Bu köşede üç yüzüncü yazımın konusunu belirleyebilmek için zihnimi epey bir yordum.
Bu yazının, üç yüzüncü yazımın farklı, vurgulu, akılda daha kalıcı olması önemli idi benim için. Hoş, hep öyle buluyordum yazılarımı ama bu yazı zorluyordu zihnimi.
Bunun hazırlığı ile yoğunlaştığım bir anda kendimi 37. Türkiye Kitap ve Kültür Fuarı'nda buldum. Fuar, üç yüzden fazla yayın evinin katılımıyla gerçekleşiyor. Fuarda hemen her tarz eseri bulmak mümkün bence... Yazarların, şairlerin, araştırmacıların imza günleri; programa ayrı bir renk katıyor, insanlara ayrı bir şevk veriyor. Daha önceden böyle bir organizasyona katılanları fazla etkilemeyebilir ama ilk görenlerin ziyadesiyle memnun kalacağını özellikle belirtmek isterim.
Medyadan tanıdığınız şair yazarlarla bir arada olup sohbet edebiliyor, soru sorabiliyor, aldığınız kitabını da imzalatabiliyorsunuz. (Kuyrukta beklemek da şansınıza artık...)
Hemen her seviyeye hitap eden fuarı, özellikle ve öncelikle imkanı olan öğrencilerin gezip görmesini isterim. Yayınevlerinin stantlarını gezerken, tanıdığım tanımadığım şair ve yazarları gözlerken ÇIRA YAYINLARI'nda yakından tanıdığım birini gördüm. Şiar kardeşim İsa AKGÜL…O ilk göz göze gelmedeki hazzı anlatamam.
Sayın AKGÜL'ün kitabının çıktığını, bugünlerde ikinci baskının da yapıldığını basından takip etmiştim. Takip etmiştim ama onu bu fuarda göreceğim yatsam rüyama girmezdi. İlk anın sevincinin yanı sıra şaşkınlığı ikimiz de üzerimizden güç bela atmıştık. Kısa bir hasb-ı halden sonra Akgül'ün GÜLLER DE AĞLAR adlı eseri gündemimize oturdu. Kitabı imzalattım. Yoğunluğunu bildiğimden bir kenara çekilip eğey bir seyrettim okuyucularını ve sayın Akgül'ü.

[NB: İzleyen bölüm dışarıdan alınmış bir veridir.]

Definition kStrideExtensionTable0 : list Z := [
   0x00000000; 0x30d23865; 0x61a470ca; 0x517648af; 0xc348e194; 0xf39ad9f1;
   0xa2ec915e; 0x923ea93b; 0x837db5d9; 0xb3af8dbc; 0xe2d9c513; 0xd20bfd76;
   0x4035544d; 0x70e76c28; 0x21912487; 0x11431ce2; 0x03171d43; 0x33c52526;
   0x62b36d89; 0x526155ec; 0xc05ffcd7; 0xf08dc4b2; 0xa1fb8c1d; 0x9129b478;
   0x806aa89a; 0xb0b890ff; 0xe1ced850; 0xd11ce035; 0x4322490e; 0x73f0716b;
   0x228639c4; 0x125401a1; 0x062e3a86; 0x36fc02e3; 0x678a4a4c; 0x57587229;
   0xc566db12; 0xf5b4e377; 0xa4c2abd8; 0x941093bd; 0x85538f5f; 0xb581b73a;
   0xe4f7ff95; 0xd425c7f0; 0x461b6ecb; 0x76c956ae; 0x27bf1e01; 0x176d2664;
   0x053927c5; 0x35eb1fa0; 0x649d570f; 0x544f6f6a; 0xc671c651; 0xf6a3fe34;
   0xa7d5b69b; 0x97078efe; 0x8644921c; 0xb696aa79; 0xe7e0e2d6; 0xd732dab3;
   0x450c7388; 0x75de4bed; 0x24a80342; 0x147a3b27; 0x0c5c750c; 0x3c8e4d69;
   0x6df805c6; 0x5d2a3da3; 0xcf149498; 0xffc6acfd; 0xaeb0e452; 0x9e62dc37;
   0x8f21c0d5; 0xbff3f8b0; 0xee85b01f; 0xde57887a; 0x4c692141; 0x7cbb1924;
   0x2dcd518b; 0x1d1f69ee; 0x0f4b684f; 0x3f99502a; 0x6eef1885; 0x5e3d20e0;
   0xcc0389db; 0xfcd1b1be; 0xada7f911; 0x9d75c174; 0x8c36dd96; 0xbce4e5f3;
   0xed92ad5c; 0xdd409539; 0x4f7e3c02; 0x7fac0467; 0x2eda4cc8; 0x1e0874ad;
   0x0a724f8a; 0x3aa077ef; 0x6bd63f40; 0x5b040725; 0xc93aae1e; 0xf9e8967b;
   0xa89eded4; 0x984ce6b1; 0x890ffa53; 0xb9ddc236; 0xe8ab8a99; 0xd879b2fc;
   0x4a471bc7; 0x7a9523a2; 0x2be36b0d; 0x1b315368; 0x096552c9; 0x39b76aac;
   0x68c12203; 0x58131a66; 0xca2db35d; 0xfaff8b38; 0xab89c397; 0x9b5bfbf2;
   0x8a18e710; 0xbacadf75; 0xebbc97da; 0xdb6eafbf; 0x49500684; 0x79823ee1;
   0x28f4764e; 0x18264e2b; 0x18b8ea18; 0x286ad27d; 0x791c9ad2; 0x49cea2b7;
   0xdbf00b8c; 0xeb2233e9; 0xba547b46; 0x8a864323; 0x9bc55fc1; 0xab1767a4;
   0xfa612f0b; 0xcab3176e; 0x588dbe55; 0x685f8630; 0x3929ce9f; 0x09fbf6fa;
   0x1baff75b; 0x2b7dcf3e; 0x7a0b8791; 0x4ad9bff4; 0xd8e716cf; 0xe8352eaa;
   0xb9436605; 0x89915e60; 0x98d24282; 0xa8007ae7; 0xf9763248; 0xc9a40a2d;
   0x5b9aa316; 0x6b489b73; 0x3a3ed3dc; 0x0aecebb9; 0x1e96d09e; 0x2e44e8fb;
   0x7f32a054; 0x4fe09831; 0xddde310a; 0xed0c096f; 0xbc7a41c0; 0x8ca879a5;
   0x9deb6547; 0xad395d22; 0xfc4f158d; 0xcc9d2de8; 0x5ea384d3; 0x6e71bcb6;
   0x3f07f419; 0x0fd5cc7c; 0x1d81cddd; 0x2d53f5b8; 0x7c25bd17; 0x4cf78572;
   0xdec92c49; 0xee1b142c; 0xbf6d5c83; 0x8fbf64e6; 0x9efc7804; 0xae2e4061;
   0xff5808ce; 0xcf8a30ab; 0x5db49990; 0x6d66a1f5; 0x3c10e95a; 0x0cc2d13f;
   0x14e49f14; 0x2436a771; 0x7540efde; 0x4592d7bb; 0xd7ac7e80; 0xe77e46e5;
   0xb6080e4a; 0x86da362f; 0x97992acd; 0xa74b12a8; 0xf63d5a07; 0xc6ef6262;
   0x54d1cb59; 0x6403f33c; 0x3575bb93; 0x05a783f6; 0x17f38257; 0x2721ba32;
   0x7657f29d; 0x4685caf8; 0xd4bb63c3; 0xe4695ba6; 0xb51f1309; 0x85cd2b6c;
   0x948e378e; 0xa45c0feb; 0xf52a4744; 0xc5f87f21; 0x57c6d61a; 0x6714ee7f;
   0x3662a6d0; 0x06b09eb5; 0x12caa592; 0x22189df7; 0x736ed558; 0x43bced3d;
   0xd1824406; 0xe1507c63; 0xb02634cc; 0x80f40ca9; 0x91b7104b; 0xa165282e;
   0xf0136081; 0xc0c158e4; 0x52fff1df; 0x622dc9ba; 0x335b8115; 0x0389b970;
   0x11ddb8d1; 0x210f80b4; 0x7079c81b; 0x40abf07e; 0xd2955945; 0xe2476120;
   0xb331298f; 0x83e311ea; 0x92a00d08; 0xa272356d; 0xf3047dc2; 0xc3d645a7;
   0x51e8ec9c; 0x613ad4f9; 0x304c9c56; 0x009ea433].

Ziyaretçileriyle iletişimi, son derece seviyeliydi. Gelen, bakan, soru soran da mutluydu şair de. Bunları seyrederken ben de mutluydum tabi. Kitabı bilahire incelemek ve değerlendirmek üzere müsaade isteyip ayrıldım. Evde kitabı incelerken sayın AKGÜL ile ilgili geçmişteki yaşanmışlıklarımız film şeridi gibi geçti gözümün önünden.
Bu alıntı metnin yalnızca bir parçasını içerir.